Brandon Folkes: Great. Thank you. And maybe just a high-level one. So I appreciate all the color on the Xtampza and BELBUCA volume growth and the initiatives to drive growth in the back half of the year there. But how do you feel about bringing – or how should we think about bringing in additional commercial assets at this stage? Why you still sort of execute on those initiatives and sort of try and get those assets back to volume growth. Obviously, I imagine it’s going to be an adjacent product, but just how do you think about it strategically in terms of focusing on volume growth versus business development and maybe kind of executing those two in parallel? Thank you.
Joe Ciaffoni: Thanks for the question, Brandon. And I think that gets to our two-pronged strategy. Prong one is maximizing the potential of the pain portfolio. When you think from a business development perspective, the types of things we’re looking at will be lower synergy deals than what we’ve previously done, and that’s really highlighting that we will be pivoting to another therapeutic focus, which will set a second beachhead for the organization and have a separate field force and commercial infrastructure. So – and that’s important to the type of question you’re asking because it will have no disruption to the focus and the people who are dedicated to maximizing the potential of our pain portfolio, and it’s something that we believe will be able to absorb, bring over the individuals and be able to be successful with whatever it is we acquired too.
Brandon Folkes: Great. Thank you very much. Congrats.
Joe Ciaffoni: Thank you.
Operator: Our next question comes from Serge Belanger with Needham & Company. Please state your question.
Serge Belanger: Hi, good afternoon. Just wanted to dig in a little bit on the 1Q performance. Just curious if the usual earlier impacts were more pronounced than usual this year. You talked about gross to net on Xtampza. But what about the BELBUCA and Nucynta gross to net? And then maybe just comment on prescription volumes through the first quarter. Thank you.
Joe Ciaffoni: Okay. Thanks, Serge. I’ll have Colleen start off and take the gross to net question.

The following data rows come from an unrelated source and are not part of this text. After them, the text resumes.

(** * Adaptive spatial search controller: tiles, ledger, frontier, checkpoints

    A shallow embedding of the adaptive places crawl
    ([adaptive_search/core/search.py], [core/places.py],
    [spatial/tiles.py], [utils/checkpoint.py]) and the properties its
    specification states about it.

    Conventions of the embedding.
    - Python floats are idealised as exact rationals [Q]; equality of
      coordinates is [Qeq] ([==]).  The one function that needs
      [math.sqrt] and [math.cos] is stated over the reals [R].
    - Python lists are Rocq lists in the same order: [append] adds at the
      end and [pop()] removes the last element.
    - Python sets of strings are [gset string]; the file system is a
      finite map from path names to file contents.
    - Exceptions are values of [PyExc]; a call that may raise returns a
      [result].
    - Logging and the process-wide metrics singleton do not influence any
      controller state and are left out. *)

From Stdlib Require Import Ascii String QArith Qround Qabs Lqa Reals Qreals.
From Stdlib Require Lra.
From stdpp Require Import gmap strings list fin_maps.

#[local] Set Warnings "-clear-no-such-hyp".
#[local] Open Scope Z_scope.

(* ===================================================================== *)
(** ** Tiles ([spatial/tiles.py]) *)
(* ===================================================================== *)

(** A tile is the tuple [(lat, lng, size)]. *)
Definition Tile : Type := Q * Q * Q.

Definition tile_lat (t : Tile) : Q := fst (fst t).
Definition tile_lng (t : Tile) : Q := snd (fst t).
Definition tile_size (t : Tile) : Q := snd t.

(** Component-wise rational equality of tiles. *)
Definition tile_eqv (a b : Tile) : Prop :=
  (tile_lat a == tile_lat b)%Q /\ (tile_lng a == tile_lng b)%Q /\
  (tile_size a == tile_size b)%Q.

Definition create_tile (lat lng size : Q) : Tile := (lat, lng, size).

(** [subdivide_tile]: the four quadrants, in the order SW, SE, NW, NE. *)
Definition subdivide_tile (tile : Tile) : list Tile :=
  let '(lat, lng, size) := tile in
  let new_size := (size / 2)%Q in
  let half_size := (new_size / 2)%Q in
  [ ((lat - half_size)%Q, (lng - half_size)%Q, new_size);
    ((lat - half_size)%Q, (lng + half_size)%Q, new_size);
    ((lat + half_size)%Q, (lng - half_size)%Q, new_size);
    ((lat + half_size)%Q, (lng + half_size)%Q, new_size) ].

(* ===================================================================== *)
(** ** Tile keys ([run_deep_dive], the f-string at the top of the loop) *)
(* ===================================================================== *)

(** Rounding to the nearest integer, ties to the even neighbour: the
    rounding of Python's fixed-point float formatting. *)
Definition round_half_even (x : Q) : Z :=
  let fl := Qfloor x in
  match (x - inject_Z fl ?= 1 # 2)%Q with
  | Lt => fl
  | Gt => fl + 1
  | Eq => if Z.even fl then fl else fl + 1
  end.

Definition digit_char (d : Z) : ascii := ascii_of_nat (48 + Z.to_nat d).

(** Decimal digits of a non-negative integer, most significant first. *)
Fixpoint decimal_go (fuel : nat) (n : Z) (acc : string) : string :=
  match fuel with
  | O => acc
  | S fuel' =>
      let acc' := String (digit_char (n mod 10)) acc in
      if n / 10 =? 0 then acc' else decimal_go fuel' (n / 10) acc'
  end.

Definition decimal (n : Z) : string :=
  decimal_go (S (Z.to_nat (Z.log2 n))) n "".

(** The six digits after the decimal point, zero padded. *)
Definition frac6 (m : Z) : string :=
  String (digit_char (m / 100000 mod 10))
  (String (digit_char (m / 10000 mod 10))
  (String (digit_char (m / 1000 mod 10))
  (String (digit_char (m / 100 mod 10))
  (String (digit_char (m / 10 mod 10))
  (String (digit_char (m mod 10)) ""))))).

(** The value of a field in units of 1e-6, as [.6f] prints it: the sign
    and the rounded magnitude. *)
Definition micro_sign (x : Q) : bool := bool_decide (Qnum x < 0).
Definition micro_units (x : Q) : Z := round_half_even (Qabs x * 1000000).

Colleen Tupper: Great. Thanks for the question, Serge. So I would say, overall, expectations on gross to nets were aligned with where we saw them come in for the first quarter. To give you a bit of additional context on what we saw by a product beyond Xtampza that I already mentioned. BELBUCA gross to net in the first quarter were 47.8%. Nucynta IR was 41% and Nucynta ER was 40.7%, and those are all in line with our expectations from – and built into our guidance.
Joe Ciaffoni: Yes. And Serge, with regards to prescription trends in the first quarter, I don’t think that there was anything out of the ordinary with the following caveat. This is the first time in the history of Xtampza where we didn’t add any new payer wins. And so it was subjected to that first quarter dynamic. And although the team did an outstanding job, and you can see that in the revenue and gross to net performance of renegotiating those 54% of those contracts that represented 54% of all Xtampza ER prescriptions, we did come off formulary and 10% of those plans, which we think also in the first quarter put some pressure on prescriptions. With regards to BELBUCA, I think it’s in line to what you would historically see.
Serge Belanger: Okay. Thank you. Nice quarter.
Joe Ciaffoni: You got it. Thank you. Appreciate it.
Operator: Our next question comes from Greg Fraser with Truist Securities. Please state your question.
Greg Fraser: Good afternoon both. Thanks for taking the questions. I have a question on the topic of BELBUCA generics. And I’m curious if you have insight into the technical issues that Kemma Research had with this ANDA filing and whether those challenges, if you know what they are, could potentially be faced by other generic filers.